Dr. Lise Nigrovic of Children's Hospital Boston, who co-led the study with Dr. Nathan Kupperman of the University of California, Davis, say roughly half of U.S. children taken to hospital emergency departments for a head injury receive a head CT scan -- often to ease worried parents or at the parent's request. However, traumatic brain injury is uncommon.
"Only a small percentage of children with blunt head trauma really have something serious going on," Nigrovic says in a statement. "If you can be watched in the emergency department for a few hours, you may not need a CT."
This change in practice would not only save money, it is better medicine because it doesn't expose children to ionizing radiation, the researchers say.

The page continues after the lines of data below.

Definition getPronunciationFeedback (req : PronunciationFeedbackRequest.t)
  (user : option User) : M response :=
  try_catch
    (match PronunciationFeedbackRequest.languageId req,
           PronunciationFeedbackRequest.audioData req,
           PronunciationFeedbackRequest.targetText req,
           PronunciationFeedbackRequest.level req with
     | Some (String _ _ as languageId), Some (String _ _),
       Some (String _ _ as targetText), Some level =>
         language <- language_find languageId ;;
         match language with
         | None => ret (failure 404 "error" "Language not found")
         | Some language =>
             feedback <- pronunciation_document language level targetText ;;
             (* the argument of [create] is built first: [req.user.id],
                then [feedback.accuracy] *)
             userId <- lift (match user with
                             | Some u => Return (user_id u)
                             | None => Throw TypeError
                             end) ;;
             match field feedback "accuracy" with
             | Some (JNum acc) =>
                 pronunciation_insert userId targetText acc feedback
             | _ =>
                 (* not a value of the column: the client refuses it *)
                 prisma (pronunciationFeedback_create userId)
                        (fun _ => None)
             end ;;;
             ret (success [("feedback", feedback)])
         end
     | _, _, _, _ =>
         ret (failure 400 "error"
                "Missing required parameters: languageId, audioData, targetText, level")
     end)
    (fun error =>
       console_error "Error in getPronunciationFeedback:" error ;;;
       ret (failure 500 "error"
              (or_str (Some (message_of E error))
                 "Failed to generate pronunciation feedback"))).

(** *** getLessonContent *)

Definition empty_content : value :=
  JObj [("vocabulary", JArray []);
        ("grammar", JStr "");
        ("examples", JArray []);
        ("exercises", JArray []);
        ("culturalNotes", JStr "")].
(** X9: [-a] has the outcome of [safe_int(0) - a]: the same value, or
    [overflow_error] in both. *)
Theorem negation_is_subtraction_from_zero :
  forall (bits pbits : Z),
    2 <= bits -> bits <= pbits ->
    forall this : safe_int,
      in_range bits (value this) ->
      result_of (operator_neg bits pbits this) =
      result_of (operator_sub bits pbits (value this) (safe_int_of 0)).
Proof.
  intros bits pbits Hb Hp [x] Hx.
  destruct (range_facts bits pbits Hb Hp) as (Hmin & Hpmin & Hmax1 & Hmaxp).
  unfold in_range in *.
  run_method; first [ reflexivity | lia ].
Qed.

Lemma negation_is_subtraction_from_zero_witness :
  result_of (operator_neg 8 32 (safe_int_of (-128))) =
  result_of (operator_sub 8 32 (value (safe_int_of (-128))) (safe_int_of 0)).
Proof.
  apply (negation_is_subtraction_from_zero 8 32 ltac:(lia) ltac:(lia)
           (safe_int_of (-128))).
  unfold in_range; vm_compute; split; discriminate.
Defined.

Nigrovic, Kuppermann and colleagues analyzed the outcomes of children presenting at 25 different emergency departments, as part of a large prospective study. Of 40,113 children, 14 percent were observed before making a decision about CT use. Observation times varied, as did the severity of head trauma.
The study, scheduled to be published in the journal Pediatrics, finds the likelihood of a CT scan in the observed group was about half that of similar non-observed patients. In addition, children whose symptoms improved during observation were less likely to eventually have CT, the study says.